Write each entry down again precisely, skipping nothing.

── RECORDS FOR THIS EXERCISE

(** X20.  The settings the setup script writes are the settings the server
    reads.  In an environment that holds them, the connection string is
    always built; after the answer [sql] the server connects with the
    user and password that were typed, and after [az_cli], for which the
    script stores no user and no password, it runs the identity provider:
    acquisition never stops at a missing setting. *)
Theorem setup_env_is_complete lines env rest (environ : gmap string string)
    run_process pyodbc_connect :
  Setup.main_env lines = Some (env, rest) →
  env ⊆ environ →
  ∃ cs, result (_build_conn_str environ) = Returned cs
    ∧ ((env !! "AZURE_SQL_AUTH" = Some "sql"
        ∧ ∃ user password,
            env !! "AZURE_SQL_USER" = Some user
            ∧ env !! "AZURE_SQL_PASSWORD" = Some password
            ∧ events (acquire environ run_process pyodbc_connect)
              = [EvConnect (cs +:+ "UID=" +:+ user +:+ ";PWD=" +:+ password +:+ ";")
                   None])
       ∨ (env !! "AZURE_SQL_AUTH" = Some "az_cli"
          ∧ env !! "AZURE_SQL_USER" = None
          ∧ env !! "AZURE_SQL_PASSWORD" = None
          ∧ ∃ evs, events (acquire environ run_process pyodbc_connect)
                   = EvRun az_command :: evs)).
Proof.
  unfold Setup.main_env. intros Hmain Hsub.
  destruct (Setup.ask_auth lines) as [[auth l1]|] eqn:Hauth; [|done].
  pose proof (ask_auth_accepted _ _ _ Hauth) as Hcases.
  simpl in Hmain.
  destruct l1 as [|server l2]; [done|]. destruct l2 as [|database l3]; [done|].
  simpl in Hmain.
  assert (Hlook : ∀ k v, env !! k = Some v → environ !! k = Some v).
  { intros k v Hk. by eapply lookup_weaken. }
  destruct Hcases as [-> | ->].
  - simpl in Hmain. destruct l3 as [|user l4]; [done|].
    destruct l4 as [|password l5]; [done|]. simpl in Hmain.
    injection Hmain as <- <-.
    assert (Hs : environ !! "AZURE_SQL_SERVER" = Some (PyStr.strip server))
      by (apply Hlook; reflexivity).
    assert (Hd : environ !! "AZURE_SQL_DATABASE" = Some (PyStr.strip database))
      by (apply Hlook; reflexivity).
    assert (Ha : environ !! "AZURE_SQL_AUTH" = Some "sql")
      by (apply Hlook; reflexivity).
    assert (Hu : environ !! "AZURE_SQL_USER" = Some (PyStr.strip user))
      by (apply Hlook; reflexivity).
    assert (Hp : environ !! "AZURE_SQL_PASSWORD" = Some (PyStr.strip password))
      by (apply Hlook; reflexivity).
    pose proof (build_conn_str_value environ _ _ Hs Hd) as Hb.
    eexists. split; [by rewrite Hb|]. left. split; [reflexivity|].
    exists (PyStr.strip user), (PyStr.strip password).
    split; [reflexivity|]. split; [reflexivity|].
    rewrite (acquire_built environ _ _ _ ltac:(by rewrite Hb)).
    unfold environ_get. rewrite Ha. simpl.
    unfold open_connection, environ_getitem. simpl.
    rewrite Hu, Hp, !bind_ret_l. unfold connect. by rewrite events_bind.
  - simpl in Hmain. injection Hmain as <- <-.
    assert (Hs : environ !! "AZURE_SQL_SERVER" = Some (PyStr.strip server))
      by (apply Hlook; reflexivity).
    assert (Hd : environ !! "AZURE_SQL_DATABASE" = Some (PyStr.strip database))
      by (apply Hlook; reflexivity).
    assert (Ha : environ !! "AZURE_SQL_AUTH" = Some "az_cli")
      by (apply Hlook; reflexivity).
    pose proof (build_conn_str_value environ _ _ Hs Hd) as Hb.
    eexists. split; [by rewrite Hb|]. right. split; [reflexivity|].
    split; [reflexivity|]. split; [reflexivity|].
    rewrite (acquire_built environ _ _ _ ltac:(by rewrite Hb)).
    unfold environ_get. rewrite Ha. simpl.
    unfold open_connection. simpl.
    rewrite events_bind, get_az_token_spec. simpl. eauto.
Qed.

Lemma setup_env_is_complete_witness :
  ∃ env cs,
    Setup.main_env Scenario.typed = Some (env, ["extra"])
    ∧ result (_build_conn_str env) = Returned cs
    ∧ events (acquire env (World.run_exit 0 "") World.connect_ok)
      = [EvConnect (cs +:+ "UID=u;PWD=p;") None].
Proof.
  destruct (Setup.main_env Scenario.typed) as [[env rest]|] eqn:Hmain;
    [|discriminate].
  assert (rest = ["extra"]) as -> by (by vm_compute in Hmain; injection Hmain as _ <-).
  destruct (setup_env_is_complete Scenario.typed env ["extra"] env
              (World.run_exit 0 "") World.connect_ok Hmain (reflexivity env))
    as (cs & Hcs & [(_ & user & password & Hu & Hp & Hev)|(Haz & _)]).
  - exists env, cs. split; [done|]. split; [done|].
    vm_compute in Hmain. injection Hmain as <-.
    vm_compute in Hu. injection Hu as <-.
    vm_compute in Hp. injection Hp as <-. exact Hev.
  - vm_compute in Hmain. injection Hmain as <-. vm_compute in Haz. discriminate.
Defined.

────

YOUR RESPONSE:
(** X20.  The settings the setup script writes are the settings the server
    reads.  In an environment that holds them, the connection string is
    always built; after the answer [sql] the server connects with the
    user and password that were typed, and after [az_cli], for which the
    script stores no user and no password, it runs the identity provider:
    acquisition never stops at a missing setting. *)
Theorem setup_env_is_complete lines env rest (environ : gmap string string)
    run_process pyodbc_connect :
  Setup.main_env lines = Some (env, rest) →
  env ⊆ environ →
  ∃ cs, result (_build_conn_str environ) = Returned cs
    ∧ ((env !! "AZURE_SQL_AUTH" = Some "sql"
        ∧ ∃ user password,
            env !! "AZURE_SQL_USER" = Some user
            ∧ env !! "AZURE_SQL_PASSWORD" = Some password
            ∧ events (acquire environ run_process pyodbc_connect)
              = [EvConnect (cs +:+ "UID=" +:+ user +:+ ";PWD=" +:+ password +:+ ";")
                   None])
       ∨ (env !! "AZURE_SQL_AUTH" = Some "az_cli"
          ∧ env !! "AZURE_SQL_USER" = None
          ∧ env !! "AZURE_SQL_PASSWORD" = None
          ∧ ∃ evs, events (acquire environ run_process pyodbc_connect)
                   = EvRun az_command :: evs)).
Proof.
  unfold Setup.main_env. intros Hmain Hsub.
  destruct (Setup.ask_auth lines) as [[auth l1]|] eqn:Hauth; [|done].
  pose proof (ask_auth_accepted _ _ _ Hauth) as Hcases.
  simpl in Hmain.
  destruct l1 as [|server l2]; [done|]. destruct l2 as [|database l3]; [done|].
  simpl in Hmain.
  assert (Hlook : ∀ k v, env !! k = Some v → environ !! k = Some v).
  { intros k v Hk. by eapply lookup_weaken. }
  destruct Hcases as [-> | ->].
  - simpl in Hmain. destruct l3 as [|user l4]; [done|].
    destruct l4 as [|password l5]; [done|]. simpl in Hmain.
    injection Hmain as <- <-.
    assert (Hs : environ !! "AZURE_SQL_SERVER" = Some (PyStr.strip server))
      by (apply Hlook; reflexivity).
    assert (Hd : environ !! "AZURE_SQL_DATABASE" = Some (PyStr.strip database))
      by (apply Hlook; reflexivity).
    assert (Ha : environ !! "AZURE_SQL_AUTH" = Some "sql")
      by (apply Hlook; reflexivity).
    assert (Hu : environ !! "AZURE_SQL_USER" = Some (PyStr.strip user))
      by (apply Hlook; reflexivity).
    assert (Hp : environ !! "AZURE_SQL_PASSWORD" = Some (PyStr.strip password))
      by (apply Hlook; reflexivity).
    pose proof (build_conn_str_value environ _ _ Hs Hd) as Hb.
    eexists. split; [by rewrite Hb|]. left. split; [reflexivity|].
    exists (PyStr.strip user), (PyStr.strip password).
    split; [reflexivity|]. split; [reflexivity|].
    rewrite (acquire_built environ _ _ _ ltac:(by rewrite Hb)).
    unfold environ_get. rewrite Ha. simpl.
    unfold open_connection, environ_getitem. simpl.
    rewrite Hu, Hp, !bind_ret_l. unfold connect. by rewrite events_bind.
  - simpl in Hmain. injection Hmain as <- <-.
    assert (Hs : environ !! "AZURE_SQL_SERVER" = Some (PyStr.strip server))
      by (apply Hlook; reflexivity).
    assert (Hd : environ !! "AZURE_SQL_DATABASE" = Some (PyStr.strip database))
      by (apply Hlook; reflexivity).
    assert (Ha : environ !! "AZURE_SQL_AUTH" = Some "az_cli")
      by (apply Hlook; reflexivity).
    pose proof (build_conn_str_value environ _ _ Hs Hd) as Hb.
    eexists. split; [by rewrite Hb|]. right. split; [reflexivity|].
    split; [reflexivity|]. split; [reflexivity|].
    rewrite (acquire_built environ _ _ _ ltac:(by rewrite Hb)).
    unfold environ_get. rewrite Ha. simpl.
    unfold open_connection. simpl.
    rewrite events_bind, get_az_token_spec. simpl. eauto.
Qed.

Lemma setup_env_is_complete_witness :
  ∃ env cs,
    Setup.main_env Scenario.typed = Some (env, ["extra"])
    ∧ result (_build_conn_str env) = Returned cs
    ∧ events (acquire env (World.run_exit 0 "") World.connect_ok)
      = [EvConnect (cs +:+ "UID=u;PWD=p;") None].
Proof.
  destruct (Setup.main_env Scenario.typed) as [[env rest]|] eqn:Hmain;
    [|discriminate].
  assert (rest = ["extra"]) as -> by (by vm_compute in Hmain; injection Hmain as _ <-).
  destruct (setup_env_is_complete Scenario.typed env ["extra"] env
              (World.run_exit 0 "") World.connect_ok Hmain (reflexivity env))
    as (cs & Hcs & [(_ & user & password & Hu & Hp & Hev)|(Haz & _)]).
  - exists env, cs. split; [done|]. split; [done|].
    vm_compute in Hmain. injection Hmain as <-.
    vm_compute in Hu. injection Hu as <-.
    vm_compute in Hp. injection Hp as <-. exact Hev.
  - vm_compute in Hmain. injection Hmain as <-. vm_compute in Haz. discriminate.
Defined.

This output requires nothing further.